DIRECTIONS FOR THIS TASK: Report each line of the entries below that includes "destruct".

EXTRACTED ENTRIES:
—————

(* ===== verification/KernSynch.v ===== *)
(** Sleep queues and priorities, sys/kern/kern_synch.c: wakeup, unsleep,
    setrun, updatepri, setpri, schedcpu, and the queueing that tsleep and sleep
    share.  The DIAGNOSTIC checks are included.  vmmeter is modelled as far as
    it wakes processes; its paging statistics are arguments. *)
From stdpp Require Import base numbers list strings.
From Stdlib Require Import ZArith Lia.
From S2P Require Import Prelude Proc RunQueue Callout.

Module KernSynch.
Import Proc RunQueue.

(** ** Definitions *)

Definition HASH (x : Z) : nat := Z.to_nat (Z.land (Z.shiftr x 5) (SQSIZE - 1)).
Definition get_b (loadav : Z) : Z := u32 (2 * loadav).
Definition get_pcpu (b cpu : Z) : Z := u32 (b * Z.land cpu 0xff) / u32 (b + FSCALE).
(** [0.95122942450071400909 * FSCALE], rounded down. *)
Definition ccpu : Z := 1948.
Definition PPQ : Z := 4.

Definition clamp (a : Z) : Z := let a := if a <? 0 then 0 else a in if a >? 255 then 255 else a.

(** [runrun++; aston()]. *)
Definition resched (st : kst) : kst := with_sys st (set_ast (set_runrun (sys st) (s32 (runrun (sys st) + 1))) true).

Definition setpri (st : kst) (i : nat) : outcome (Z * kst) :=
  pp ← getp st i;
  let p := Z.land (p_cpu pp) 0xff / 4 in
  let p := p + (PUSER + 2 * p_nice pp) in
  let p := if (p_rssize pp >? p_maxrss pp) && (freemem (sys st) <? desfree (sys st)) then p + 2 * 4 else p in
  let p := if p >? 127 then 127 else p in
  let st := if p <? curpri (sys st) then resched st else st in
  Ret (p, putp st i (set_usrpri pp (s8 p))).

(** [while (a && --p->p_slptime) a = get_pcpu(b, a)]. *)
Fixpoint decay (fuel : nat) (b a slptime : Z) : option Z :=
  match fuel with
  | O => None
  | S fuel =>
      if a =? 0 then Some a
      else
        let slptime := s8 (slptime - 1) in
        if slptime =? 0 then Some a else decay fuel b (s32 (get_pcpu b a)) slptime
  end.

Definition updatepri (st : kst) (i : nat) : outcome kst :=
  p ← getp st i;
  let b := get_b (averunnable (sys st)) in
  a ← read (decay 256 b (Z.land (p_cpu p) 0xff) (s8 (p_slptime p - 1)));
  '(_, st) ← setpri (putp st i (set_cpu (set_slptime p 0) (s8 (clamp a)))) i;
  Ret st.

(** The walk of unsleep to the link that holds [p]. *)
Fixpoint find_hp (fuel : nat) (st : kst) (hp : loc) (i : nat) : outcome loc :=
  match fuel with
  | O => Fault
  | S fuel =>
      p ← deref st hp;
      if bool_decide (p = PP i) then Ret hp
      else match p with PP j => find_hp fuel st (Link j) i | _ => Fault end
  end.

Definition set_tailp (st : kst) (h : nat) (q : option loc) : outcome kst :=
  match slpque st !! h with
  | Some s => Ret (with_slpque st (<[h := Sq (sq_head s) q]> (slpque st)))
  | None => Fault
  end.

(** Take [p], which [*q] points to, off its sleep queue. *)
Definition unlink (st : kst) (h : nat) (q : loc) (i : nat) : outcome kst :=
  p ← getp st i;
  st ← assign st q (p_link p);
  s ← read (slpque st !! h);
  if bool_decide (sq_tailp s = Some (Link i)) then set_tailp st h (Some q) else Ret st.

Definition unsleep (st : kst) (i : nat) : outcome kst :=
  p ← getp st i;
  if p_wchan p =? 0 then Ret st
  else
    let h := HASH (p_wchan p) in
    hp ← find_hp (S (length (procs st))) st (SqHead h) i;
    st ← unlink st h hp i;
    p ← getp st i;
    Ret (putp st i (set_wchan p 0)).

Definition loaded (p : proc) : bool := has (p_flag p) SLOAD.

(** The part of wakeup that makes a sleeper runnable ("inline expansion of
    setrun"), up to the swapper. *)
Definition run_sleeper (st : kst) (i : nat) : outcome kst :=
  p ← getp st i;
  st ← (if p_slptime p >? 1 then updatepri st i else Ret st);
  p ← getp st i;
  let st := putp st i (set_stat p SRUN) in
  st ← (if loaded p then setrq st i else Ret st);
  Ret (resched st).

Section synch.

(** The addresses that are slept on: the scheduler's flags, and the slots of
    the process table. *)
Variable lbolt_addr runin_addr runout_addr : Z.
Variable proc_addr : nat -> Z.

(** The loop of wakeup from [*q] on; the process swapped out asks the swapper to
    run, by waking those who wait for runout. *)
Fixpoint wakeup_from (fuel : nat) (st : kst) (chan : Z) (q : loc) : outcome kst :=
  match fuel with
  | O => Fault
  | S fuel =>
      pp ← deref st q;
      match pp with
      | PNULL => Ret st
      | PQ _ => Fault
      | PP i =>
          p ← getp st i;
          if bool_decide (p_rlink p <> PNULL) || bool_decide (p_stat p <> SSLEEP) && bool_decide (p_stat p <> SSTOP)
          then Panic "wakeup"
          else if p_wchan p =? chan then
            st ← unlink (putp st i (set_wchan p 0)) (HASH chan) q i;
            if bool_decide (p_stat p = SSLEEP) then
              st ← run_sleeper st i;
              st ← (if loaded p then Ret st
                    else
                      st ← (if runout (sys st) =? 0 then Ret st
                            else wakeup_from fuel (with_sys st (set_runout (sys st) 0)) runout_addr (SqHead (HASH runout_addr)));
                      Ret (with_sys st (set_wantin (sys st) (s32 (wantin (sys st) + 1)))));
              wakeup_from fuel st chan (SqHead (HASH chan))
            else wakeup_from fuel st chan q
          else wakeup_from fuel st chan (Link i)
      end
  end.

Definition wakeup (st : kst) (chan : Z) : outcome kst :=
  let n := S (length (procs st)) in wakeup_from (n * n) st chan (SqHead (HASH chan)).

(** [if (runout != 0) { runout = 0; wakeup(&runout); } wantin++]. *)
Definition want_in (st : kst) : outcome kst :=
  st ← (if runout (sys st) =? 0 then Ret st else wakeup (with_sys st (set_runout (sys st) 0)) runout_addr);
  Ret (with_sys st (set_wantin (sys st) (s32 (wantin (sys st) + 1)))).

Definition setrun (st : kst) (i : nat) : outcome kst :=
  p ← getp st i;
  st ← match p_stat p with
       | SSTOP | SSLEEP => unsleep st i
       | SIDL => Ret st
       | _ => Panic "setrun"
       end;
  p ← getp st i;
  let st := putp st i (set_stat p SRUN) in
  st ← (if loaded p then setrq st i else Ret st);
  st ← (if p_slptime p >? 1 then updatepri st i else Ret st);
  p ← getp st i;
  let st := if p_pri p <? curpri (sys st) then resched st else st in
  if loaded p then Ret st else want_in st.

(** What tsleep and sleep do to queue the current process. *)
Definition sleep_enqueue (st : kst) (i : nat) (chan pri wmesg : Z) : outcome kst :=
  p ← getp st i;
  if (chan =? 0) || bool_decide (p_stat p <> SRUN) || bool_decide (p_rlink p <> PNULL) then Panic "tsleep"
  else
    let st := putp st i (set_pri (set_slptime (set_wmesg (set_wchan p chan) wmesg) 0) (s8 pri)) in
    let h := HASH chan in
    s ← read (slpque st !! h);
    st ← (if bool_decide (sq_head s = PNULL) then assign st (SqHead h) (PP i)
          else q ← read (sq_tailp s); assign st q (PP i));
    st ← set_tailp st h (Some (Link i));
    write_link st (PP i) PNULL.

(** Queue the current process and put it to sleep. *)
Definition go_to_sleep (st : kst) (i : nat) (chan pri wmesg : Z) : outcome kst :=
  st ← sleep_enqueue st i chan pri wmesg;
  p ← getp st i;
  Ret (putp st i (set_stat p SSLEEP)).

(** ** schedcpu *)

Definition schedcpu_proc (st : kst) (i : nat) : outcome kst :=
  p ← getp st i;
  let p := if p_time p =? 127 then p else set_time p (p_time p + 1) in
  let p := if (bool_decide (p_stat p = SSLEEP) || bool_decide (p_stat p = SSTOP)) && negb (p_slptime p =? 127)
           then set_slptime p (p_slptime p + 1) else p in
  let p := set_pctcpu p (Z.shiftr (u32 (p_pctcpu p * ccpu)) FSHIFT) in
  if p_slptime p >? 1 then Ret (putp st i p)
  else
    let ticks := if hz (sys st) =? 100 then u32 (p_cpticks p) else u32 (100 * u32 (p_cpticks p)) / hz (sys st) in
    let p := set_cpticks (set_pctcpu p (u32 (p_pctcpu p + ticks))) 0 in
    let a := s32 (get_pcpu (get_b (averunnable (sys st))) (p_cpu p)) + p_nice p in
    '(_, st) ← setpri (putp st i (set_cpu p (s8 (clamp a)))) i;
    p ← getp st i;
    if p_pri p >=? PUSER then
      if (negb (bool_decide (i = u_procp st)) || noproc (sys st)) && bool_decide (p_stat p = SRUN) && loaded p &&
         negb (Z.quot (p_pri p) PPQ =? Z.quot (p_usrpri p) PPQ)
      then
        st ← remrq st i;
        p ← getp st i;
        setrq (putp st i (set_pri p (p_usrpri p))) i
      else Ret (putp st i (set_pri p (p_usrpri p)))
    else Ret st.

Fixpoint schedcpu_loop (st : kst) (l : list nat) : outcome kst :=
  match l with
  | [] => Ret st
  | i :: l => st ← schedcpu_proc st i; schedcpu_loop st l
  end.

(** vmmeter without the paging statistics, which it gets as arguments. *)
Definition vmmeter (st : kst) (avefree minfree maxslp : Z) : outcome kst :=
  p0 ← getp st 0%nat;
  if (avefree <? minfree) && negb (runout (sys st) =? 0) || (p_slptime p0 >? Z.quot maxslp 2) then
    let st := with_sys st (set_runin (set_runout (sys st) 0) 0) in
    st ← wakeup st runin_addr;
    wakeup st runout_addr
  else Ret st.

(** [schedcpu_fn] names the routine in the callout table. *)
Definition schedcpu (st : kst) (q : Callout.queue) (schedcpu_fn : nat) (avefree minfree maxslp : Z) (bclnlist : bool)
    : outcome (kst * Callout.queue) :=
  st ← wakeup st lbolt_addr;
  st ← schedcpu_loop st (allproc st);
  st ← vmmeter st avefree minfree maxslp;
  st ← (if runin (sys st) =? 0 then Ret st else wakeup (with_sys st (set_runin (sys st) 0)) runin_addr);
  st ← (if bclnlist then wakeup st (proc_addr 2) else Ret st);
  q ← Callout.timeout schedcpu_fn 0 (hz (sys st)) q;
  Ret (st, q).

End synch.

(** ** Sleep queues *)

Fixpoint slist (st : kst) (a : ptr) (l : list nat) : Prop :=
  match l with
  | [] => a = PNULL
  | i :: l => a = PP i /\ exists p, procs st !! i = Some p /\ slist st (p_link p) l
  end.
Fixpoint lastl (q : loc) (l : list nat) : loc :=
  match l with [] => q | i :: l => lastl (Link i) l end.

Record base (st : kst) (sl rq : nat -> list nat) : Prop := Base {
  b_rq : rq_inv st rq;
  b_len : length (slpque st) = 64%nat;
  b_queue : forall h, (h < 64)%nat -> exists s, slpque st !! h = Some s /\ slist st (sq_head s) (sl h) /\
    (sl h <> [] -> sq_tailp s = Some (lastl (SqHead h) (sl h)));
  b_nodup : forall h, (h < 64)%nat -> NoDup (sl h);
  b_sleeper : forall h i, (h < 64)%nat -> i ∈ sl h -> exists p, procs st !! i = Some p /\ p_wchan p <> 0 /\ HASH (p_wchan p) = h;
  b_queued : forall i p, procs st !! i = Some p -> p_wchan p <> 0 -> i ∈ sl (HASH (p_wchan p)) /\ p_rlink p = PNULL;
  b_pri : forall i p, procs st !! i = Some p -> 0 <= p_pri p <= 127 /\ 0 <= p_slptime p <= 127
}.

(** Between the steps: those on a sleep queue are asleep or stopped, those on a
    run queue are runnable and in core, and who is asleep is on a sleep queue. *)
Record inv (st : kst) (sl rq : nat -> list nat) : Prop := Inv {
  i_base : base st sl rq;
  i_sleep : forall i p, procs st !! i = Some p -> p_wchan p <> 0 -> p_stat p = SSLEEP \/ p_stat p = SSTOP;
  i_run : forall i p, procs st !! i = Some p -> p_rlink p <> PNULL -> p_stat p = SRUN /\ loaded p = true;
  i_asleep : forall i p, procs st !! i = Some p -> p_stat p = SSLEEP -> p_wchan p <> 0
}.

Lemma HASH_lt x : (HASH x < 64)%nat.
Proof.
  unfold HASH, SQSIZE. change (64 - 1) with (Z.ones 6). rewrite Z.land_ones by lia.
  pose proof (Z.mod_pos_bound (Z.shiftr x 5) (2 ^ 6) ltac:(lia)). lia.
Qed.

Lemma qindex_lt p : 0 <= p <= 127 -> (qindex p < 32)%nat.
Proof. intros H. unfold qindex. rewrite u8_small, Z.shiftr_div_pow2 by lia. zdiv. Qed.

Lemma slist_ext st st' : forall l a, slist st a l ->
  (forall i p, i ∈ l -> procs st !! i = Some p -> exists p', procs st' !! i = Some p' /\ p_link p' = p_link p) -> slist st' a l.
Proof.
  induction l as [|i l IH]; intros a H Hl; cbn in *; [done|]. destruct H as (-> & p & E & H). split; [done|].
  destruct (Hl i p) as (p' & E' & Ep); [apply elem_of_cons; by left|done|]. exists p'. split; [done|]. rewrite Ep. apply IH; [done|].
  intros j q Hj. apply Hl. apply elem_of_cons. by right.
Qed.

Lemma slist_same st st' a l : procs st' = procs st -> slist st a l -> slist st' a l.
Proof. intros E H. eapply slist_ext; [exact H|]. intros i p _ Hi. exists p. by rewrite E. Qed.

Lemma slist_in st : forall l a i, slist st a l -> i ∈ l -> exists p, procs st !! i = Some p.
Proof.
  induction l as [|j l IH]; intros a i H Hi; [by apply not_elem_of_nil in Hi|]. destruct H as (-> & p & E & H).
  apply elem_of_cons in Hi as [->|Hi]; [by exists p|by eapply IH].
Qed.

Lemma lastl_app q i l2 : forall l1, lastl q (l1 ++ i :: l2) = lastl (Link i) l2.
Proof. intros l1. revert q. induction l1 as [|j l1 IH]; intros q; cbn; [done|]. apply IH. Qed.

—————

OUTPUT FOR THIS TASK:
  induction l as [|i l IH]; intros a H Hl; cbn in *; [done|]. destruct H as (-> & p & E & H). split; [done|].
  destruct (Hl i p) as (p' & E' & Ep); [apply elem_of_cons; by left|done|]. exists p'. split; [done|]. rewrite Ep. apply IH; [done|].
  induction l as [|j l IH]; intros a i H Hi; [by apply not_elem_of_nil in Hi|]. destruct H as (-> & p & E & H).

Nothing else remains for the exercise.